If you’re a parent working from home while helping your kids navigate the end of the school year distance learning, give yourself a pat on the back.

It’s June, which means the school year is likely already over or near its conclusion. Whether your child graduated high school or made the move up to the next grade, they crossed the finish line.

But now comes a more challenging feat: keeping them entertained this summer. If you’re among the families with kids staying at home all summer with no camp options, the most important thing to do is not place too much pressure on yourself.

“Take a lot of deep breaths and set the bar low,” says Audrey Monke, author of the book “Happy Campers” who has experience as a camp director.

If you’re telecommuting this summer with kids at home, here’s how to give them a camp-like experience:

Don’t worry too much about the screen time

Maybe you feel really guilty about your kids having too much screen time lately. Devorah Heitner, author of the book “Screenwise: Helping Kids Thrive (and Survive) In Their Digital World,” says what your kids consume – using screens for educational reasons as opposed to scrolling YouTube – matters more.

“There’s a difference between different kinds of screen experiences,” said Heitner. “I would not look at the total minutes. I would look at the quality of the experience.”

In some cases, Heitner says, that screen time can be helpful for your child’s mental health, such as chatting on a video app with a grandparent or friend or even watching a TV show or movie that lifts their spirits.

Brainstorm potential activities

The first step to consider when deciding what your kids’ routine might look like is assessing your home situation, including what you can do outside. “Can you shoot hoops in the driveway, can you run around the block, can you safely bike,” says Heitner. If outdoor space is limited, consider how to get exercise while indoors.

Encourage your kids to help out more

Another potential activity? Chores. Once kids reach elementary school age, they can do more independently, says Monke. “Trying to navigate our work and family life has really shined a light for parents that we need our kids to be helping more around the house.”

For kids, chores might not be the most exciting thing to do, but Monke says keeping it fun can help motivate. Monke says for her kids, she started a chore draft, where her kids would see a list of chores and select based on a draft order.

“I would encourage parents to think about how they can empower kids this summer to contribute more to the household,” she says.

Parents can even tie those chores – and other activities like reading – to screen time or other fun activities, says Heitner. “You could require any of those things as the passport for a period of some kind of screen time.”

Make time to connect as a family

Monke says one strategy parents can implement is setting aside a “campfire” time where the family gets together to talk about their days. As parents focus on work, and kids are doing their activities, it’s a great chance for everyone to come together.
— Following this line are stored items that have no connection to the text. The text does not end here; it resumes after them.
(** * The dataset scan engine of [cpp/src/arrow/dataset/scanner.cc]

    A shallow embedding of the scan configuration ([ScanOptions]), the
    [ScannerBuilder], the [Scanner] and its table assembly, followed by the
    properties that the specification states about them.

    Conventions.
    - [Status] and [Result<T>] become [Status] and [Result T]; the macros
      [RETURN_NOT_OK] and [ARROW_ASSIGN_OR_RAISE] become pattern matches whose
      error branch returns the error.
    - A [std::vector] is a [list]; [push_back]/[emplace_back] append at the
      end; indexed stores use stdpp's list insert after the explicit
      [resize] that the code performs.
    - Collaborators whose code lives in other translation units (the
      expression layer, record batches and tables, fragments) are interfaces:
      type classes whose methods are the calls that scanner.cc makes. *)

From stdpp Require Import base numbers list strings pretty.

(* ================================================================== *)
(** * Part I: definitions *)
(* ================================================================== *)

(** ** Status and Result *)

(** The non-OK codes of [arrow::StatusCode] that this code can produce or
    pass along.  [NameResolution] is the name the specification gives to the
    failure of a name lookup in a schema. *)
Inductive StatusCode :=
  | Invalid
  | NameResolution
  | TypeError
  | IOError
  | NotImplemented
  | UnknownError.

(** A non-OK status: a code and a message. *)
Record Error := mkError { error_code : StatusCode; error_message : string }.

(** [arrow::Status]: either [Status::OK()] or an error. *)
Inductive Status :=
  | OK
  | NotOK (e : Error).

(** [arrow::Result<T>]: a value or a non-OK status. *)
Inductive Result (A : Type) :=
  | Value (a : A)
  | Failed (e : Error).
Arguments Value {A} a.
Arguments Failed {A} e.

(** [Status::operator&=]: an OK status takes over the other one, a failed
    status keeps its own (first) error. *)
Definition Status_and (s t : Status) : Status :=
  match s with OK => t | NotOK _ => s end.

Definition Status_Invalid (msg : string) : Status := NotOK (mkError Invalid msg).

(** ** Schemas *)

(** The data types of fields; the scan engine never inspects them. *)
Inductive DataType := boolean | int32 | int64 | float64 | utf8.

Record Field := mkField { Field_name : string; Field_type : DataType }.

(** [arrow::Schema]: the ordered sequence [fields()] of named, typed fields. *)
Definition Schema := list Field.

(** [arrow::FieldPath]: the indices leading to a field. *)
Definition FieldPath := list nat.

(** Modelled from the spec: [Schema::GetFieldByName] (arrow/type.cc, not part
    of scanner.cc).  A name is findable when it resolves to exactly one field
    of the schema ("field names referenced by projection/filter must exist
    and be unique-resolvable within it"). *)
Definition Schema_GetFieldByName (s : Schema) (name : string) : option Field :=
  match List.filter (fun f => bool_decide (Field_name f = name)) s with
  | [f] => Some f
  | _ => None
  end.

(** Modelled from the spec: [Schema::CanReferenceFieldsByNames] (arrow/type.cc).
    "Fails with a NameResolution error if any column is not findable in the
    schema." *)
Fixpoint Schema_CanReferenceFieldsByNames (s : Schema) (names : list string) : Status :=
  match names with
  | [] => OK
  | name :: rest =>
      match Schema_GetFieldByName s name with
      | None =>
          NotOK (mkError NameResolution
                   ("Field named '" +:+ name +:+ "' not found or not unique in the schema."))
      | Some _ => Schema_CanReferenceFieldsByNames s rest
      end
  end.

(** Modelled from the spec: [SchemaFromColumnNames] (scanner_internal.h).  "A
    schema containing only the requested columns (order preserved, in request
    order)": each requested name contributes the field it resolves to. *)
Fixpoint SchemaFromColumnNames (input : Schema) (column_names : list string) : Schema :=
  match column_names with
  | [] => []
  | name :: rest =>
      match Schema_GetFieldByName input name with
      | Some f => f :: SchemaFromColumnNames input rest
      | None => SchemaFromColumnNames input rest
      end
  end.

(** ** The collaborators of the scan engine, as interfaces *)

(** The expression layer (arrow/dataset/expression.h) through the calls that
    scanner.cc makes: [literal(true)], [FieldsInExpression], [Expression::Bind],
    [FieldRef::FindOne] and [FieldRef::name] (a pointer that is null when the
    reference is not a plain name).  [default_filter] is the initial value of
    the member [ScanOptions::filter]. *)
Class ExpressionLayer := {
  Expression : Type;
  FieldRef : Type;
  literal_true : Expression;
  default_filter : Expression;
  FieldRef_name : FieldRef -> option string;
  FieldRef_FindOne : FieldRef -> Schema -> Result FieldPath;
  FieldsInExpression : Expression -> list FieldRef;
  Expression_Bind : Expression -> Schema -> Result Expression;
}.

(** Record batches, tables and fragments: containers that the scan engine
    moves around without looking inside.  [kDefaultBatchSize] is the initial
    value of [ScanOptions::batch_size]. *)
Class DataLayer := {
  RecordBatch : Type;
  Table : Type;
  Fragment : Type;
  Table_FromRecordBatches : Schema -> list RecordBatch -> Result Table;
  kDefaultBatchSize : Z;
}.

Section ScanModel.
Context `{EL : ExpressionLayer} `{DL : DataLayer}.

Definition RecordBatchVector := list RecordBatch.

(** An [Iterator<std::shared_ptr<RecordBatch>>], by the finite sequence of
    results that successive calls of [Next()] yield before the end. *)
Definition RecordBatchIterator := list (Result RecordBatch).

(** ** ScanOptions *)

(** [RecordBatchProjector]: only the schema it projects to matters here. *)
Record RecordBatchProjector := mkProjector { projector_schema : Schema }.

Record ScanOptions := mkScanOptions {
  filter : Expression;
  batch_size : Z;
  projector : RecordBatchProjector;
}.

(** Assignments to one member: [o.filter = e] and [o.batch_size = n]. *)
Definition ScanOptions_set_filter (e : Expression) (o : ScanOptions) : ScanOptions :=
  {| filter := e; batch_size := batch_size o; projector := projector o |}.

Definition ScanOptions_set_batch_size (n : Z) (o : ScanOptions) : ScanOptions :=
  {| filter := filter o; batch_size := n; projector := projector o |}.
“It’s a connection thing where kids get to hear about your real life and you get to hear about theirs,” says Monke. “Everyone knows there’s at least one time of day where we’ll all have our attention on each other.”

Keep a checklist

For families intimidated by the idea of sticking to a rigid schedule, Monke advises creating a checklist. Have a handful of items you want the kids to complete every day, and allow them to check them off on paper or a white board. It still allows for some level of structure without being too intense.

“One of the things I always look forward to about summer was the more relaxed aspect of it,” says Monke. “And you can be relaxed without it being a complete free-for-all.”